ABOUT THIS TASK :: Across the entries that follow, tally every line holding the word "split" and reply with the count alone.

+++ RECORDS PROVIDED

Lemma scheme_end_authority w t pv rt :
  s = w ++ lit "://" ++ t ->
  step_rel s (mkVars psSchemeEnd pv rt (length w) 0 reset)
    (mkVars psAuthorityStart psAuthorityStart rt (length (w ++ lit "://")) (length (w ++ lit "://")) (set_scheme w reset)).
Proof.
  intros Hs. assert (length s = length w + 3 + length t)%nat as Hlen by (rewrite Hs, !length_app; simpl; lia).
  split; [apply live_running; [done | lia]|]. unfold uri_step, scheme_end_step. cbn [state idx mark].
  assert (substr s 0 (length w - 0) = Ok w) as ->.
  { rewrite Hs. apply (substr_mid [] w). lia. }
  cbn [obind].
  rewrite (char_at_Some s (S (length w)) "/"%char) by (rewrite Hs, lookup_app_r by lia; by replace (S (length w) - length w)%nat with 1%nat by lia).
  cbn [obind]. rewrite ascii_eqb_true.
  rewrite (char_at_Some s (S (S (length w))) "/"%char) by (rewrite Hs, lookup_app_r by lia; by replace (S (S (length w)) - length w)%nat with 2%nat by lia).
  cbn [obind]. rewrite ascii_eqb_true. unfold goto. rewrite length_app. cbn [length list_ascii_of_string].
  by replace (length w + 3)%nat with (S (S (S (length w)))) by lia.
Qed.

Lemma scheme_end_path w t pv rt :
  s = w ++ ":"%char :: t -> match t with c :: _ => (c =c "/"%char) = false | [] => True end ->
  step_rel s (mkVars psSchemeEnd pv rt (length w) 0 reset)
    (mkVars psPathStart psPathStart rt (length (w ++ [":"%char])) (length (w ++ [":"%char])) (set_scheme w reset)).
Proof.
  intros Hs Ht. assert (length s = length w + S (length t))%nat as Hlen by (rewrite Hs, !length_app; simpl; lia).
  split; [apply live_running; [done | lia]|]. unfold uri_step, scheme_end_step. cbn [state idx mark].
  assert (substr s 0 (length w - 0) = Ok w) as ->.
  { rewrite Hs. apply (substr_mid [] w). lia. }
  cbn [obind]. rewrite length_app. cbn [length]. rewrite Nat.add_1_r. destruct t as [|c t].
  - unfold char_at. rewrite lookup_ge_None_2 by (simpl in Hlen; lia).
    destruct (Nat.eqb_spec (S (length w)) (length s)) as [_|Hbad]; [reflexivity | simpl in Hlen; lia].
  - rewrite (char_at_Some s (S (length w)) c) by (rewrite Hs, lookup_app_r by lia; by replace (S (length w) - length w)%nat with 1%nat by lia).
    cbn [obind]. by rewrite Ht.
Qed.

(** The automaton, run to the end of the text, is the parser. *)
Lemma uri_parse_finishes fuel X pv rt i m u w :
  rtc (step_rel s) (mkVars psSchemeStart psError psError 0 0 reset) (mkVars X pv rt i m u) ->
  finishes s X i m u w -> (16 * length s + 16 <= fuel)%nat ->
  uri_parse fuel s = Ok (true, w, length s).
Proof.
  intros H1 Hfin Hf. destruct (Hfin pv rt) as (v' & H2 & Hst & Hidx & Hw).
  assert (running s v' = false) as Hend.
  { unfold running. rewrite Hidx, Nat.ltb_irrefl. by destruct (state v'). }
  unfold uri_parse. rewrite (loop_of_steps s _ v' fuel); [| by etrans | done | unfold vars_ok; simpl; lia | unfold measure; simpl; lia].
  cbn [obind]. rewrite Hw. cbn [obind]. by rewrite bool_decide_eq_false_2, Hidx.
Qed.
Lemma uri_parse_rejects fuel X pv rt i m u :
  rtc (step_rel s) (mkVars psSchemeStart psError psError 0 0 reset) (mkVars X pv rt i m u) ->
  rejects s X i m u -> (16 * length s + 16 <= fuel)%nat -> exists w j, uri_parse fuel s = Ok (false, w, j).
Proof.
  intros H1 Hrej Hf. destruct (Hrej pv rt) as (v' & H2 & Hst). assert (vars_ok s (mkVars psSchemeStart psError psError 0 0 reset)) as Hok0 by (unfold vars_ok; simpl; lia).
  assert (running s v' = false) as Hend by (unfold running; by rewrite Hst). unfold uri_parse.
  rewrite (loop_of_steps s _ v' fuel); [| by etrans | done | done | unfold measure; simpl; lia]. cbn [obind].
  unfold uri_finish. rewrite Hst. cbn [obind]. rewrite bool_decide_eq_true_2 by done. by eexists _, _.
Qed.

(** A path that starts with a slash, without an authority. *)
Lemma scheme_rejects w t :
  s = w ++ ":"%char :: "/"%char :: t -> match t with c :: _ => (c =c "/"%char) = false | [] => True end ->
  rejects s psSchemeEnd (length w) 0 reset.
Proof.
  intros Hs Ht. assert (length s = length w + S (S (length t)))%nat as Hlen by (rewrite Hs, !length_app; simpl; lia).
  apply rejects_step; [done | lia|]. intros pv rt. eexists. unfold uri_step, scheme_end_step. cbn [state idx mark].
  assert (substr s 0 (length w - 0) = Ok w) as -> by (rewrite Hs; apply (substr_mid [] w); lia). cbn [obind].
  rewrite (char_at_Some s (S (length w)) "/"%char) by (rewrite Hs, lookup_app_r by lia; by replace (S (length w) - length w)%nat with 1%nat by lia).
  cbn [obind]. rewrite ascii_eqb_true. destruct t as [|c t].
  - unfold char_at. rewrite lookup_ge_None_2 by (simpl in Hlen; lia).
    destruct (Nat.eqb_spec (S (S (length w))) (length s)) as [_|Hbad]; [split; reflexivity | simpl in Hlen; lia].
  - rewrite (char_at_Some s (S (S (length w))) c) by (rewrite Hs, lookup_app_r by lia; by replace (S (S (length w)) - length w)%nat with 2%nat by lia).
    cbn [obind]. rewrite Ht. split; reflexivity.
Qed.
End Scheme.

(** ** Properties *)

(** The well-formed URIs of RFC 3986, component by component: an authority of optional user
    info, a host and an optional port, followed by an empty or absolute path; or no
    authority and a path that does not start with two slashes.  User info is without the
    (deprecated) colon, a bracketed host is of hexadecimal digits and colons. *)
Definition uri_wellformed (u : URI) : Prop :=
  scheme_ok (scheme_ u) /\ pct_ok true verifyPathChar (path_ u) = true /\ pct_ok true verifyQueryFragmentChar (query_ u) = true /\
  pct_ok true verifyQueryFragmentChar (fragment_ u) = true /\
  ((host_ok (host_ u) /\ pct_ok true verifyUserInfoHostChar (userinfo_ u) = true /\ forallb isdigit (port_ u) = true /\
    (path_ u = [] \/ exists p, path_ u = "/"%char :: p)) \/
   (host_ u = [] /\ userinfo_ u = [] /\ port_ u = [] /\ forall p, path_ u <> "/"%char :: "/"%char :: p)).

(** A query or a fragment. *)
Definition has_suffix (u : URI) : bool := match query_ u, fragment_ u with [], [] => false | _, _ => true end.

(** What the parser reads from the text of a well-formed URI: [u] itself, unless the text
    ends with the authority, where the port, or else a host behind user info or in
    brackets, is dropped; [None] if it rejects the text, which it does for an empty path
    before a query or fragment and for an absolute path without an authority. *)
Definition read_back (u : URI) : option URI :=
  match host_ u, path_ u with
  | _ :: _, _ :: _ => Some u
  | [], c :: _ => if c =c "/"%char then None else Some u
  | [], [] => if has_suffix u then None else Some u
  | c :: _, [] =>
      if has_suffix u then None else
      match port_ u, userinfo_ u with
      | _ :: _, _ => Some (set_port [] u)
      | [], _ :: _ => Some (set_host [] u)
      | [], [] => Some (if c =c "["%char then set_host [] u else u)
      end
  end.

Lemma uri_eta u v :
  scheme_ v = [] -> userinfo_ v = [] -> host_ v = [] -> port_ v = [] -> path_ v = [] -> query_ v = [] -> fragment_ v = [] ->
  set_fragment (fragment_ u) (set_query (query_ u) (set_path (path_ u) (set_port (port_ u)
    (set_host (host_ u) (set_userinfo (userinfo_ u) (set_scheme (scheme_ u) v)))))) = u.
Proof. by destruct u. Qed.

(** A query or fragment starts with its mark. *)
Lemma suffix_head u : has_suffix u = true -> exists c t,
  when (query_ u) (lit "?") [] ++ when (fragment_ u) (lit "#") [] = c :: t /\ (c =c "?"%char) || (c =c "#"%char) = true.
Proof.
  unfold has_suffix. destruct (query_ u) as [|cq q]; [destruct (fragment_ u) as [|cf f]; [done|]|]; intros _; eexists _, _; (split; [by cbn|done]).
Qed.

Lemma no_suffix u : has_suffix u = false -> query_ u = [] /\ fragment_ u = [].
Proof. unfold has_suffix. by destruct (query_ u), (fragment_ u). Qed.

(** The text of a URI with an authority, and the automaton at its host. *)
Lemma authority_start u : let s := uri_asString u in
  host_ok (host_ u) -> pct_ok true verifyUserInfoHostChar (userinfo_ u) = true -> scheme_ok (scheme_ u) ->
  let pre := (scheme_ u ++ lit "://") ++ when (userinfo_ u) [] (lit "@") in
  s = pre ++ host_ u ++ when (port_ u) (lit ":") [] ++ path_ u ++ when (query_ u) (lit "?") [] ++ when (fragment_ u) (lit "#") [] /\
  exists pv rt, rtc (step_rel s) (mkVars psSchemeStart psError psError 0 0 reset)
    (mkVars (match userinfo_ u with [] => psAuthorityStart | _ => psHostStart end) pv rt (length pre) (length pre)
       (set_userinfo (userinfo_ u) (set_scheme (scheme_ u) reset))).
Proof.
  intros s Hh Hui Hsch pre.
  assert (s = (scheme_ u ++ lit "://") ++ when (userinfo_ u) [] (lit "@") ++ host_ u ++ when (port_ u) (lit ":") [] ++
              path_ u ++ when (query_ u) (lit "?") [] ++ when (fragment_ u) (lit "#") []) as Hs.
  { unfold s, uri_asString. rewrite <- !app_assoc.
    destruct (host_ u) as [|hc ht] eqn:Eh; [destruct Hh as [[? _]|(a & ? & _)]; done|]. unfold when at 2. by rewrite app_nil_r. }
  split; [unfold pre; by rewrite Hs, <- !app_assoc|].
  pose proof (reach_userinfo s (set_scheme (scheme_ u) reset) (userinfo_ u) _ (scheme_ u ++ lit "://") Hui eq_refl Hs) as Hr.
  rewrite <- (app_assoc (scheme_ u)) in Hs. edestruct Hr as (pv & rt & Hsteps). exists pv, rt. etrans; [|exact Hsteps].
  eapply rtc_r; [by eapply (scheme_steps s (scheme_ u))|]. by eapply scheme_end_authority.
Qed.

++++++

RESPONSE FOR THIS EXERCISE :: 6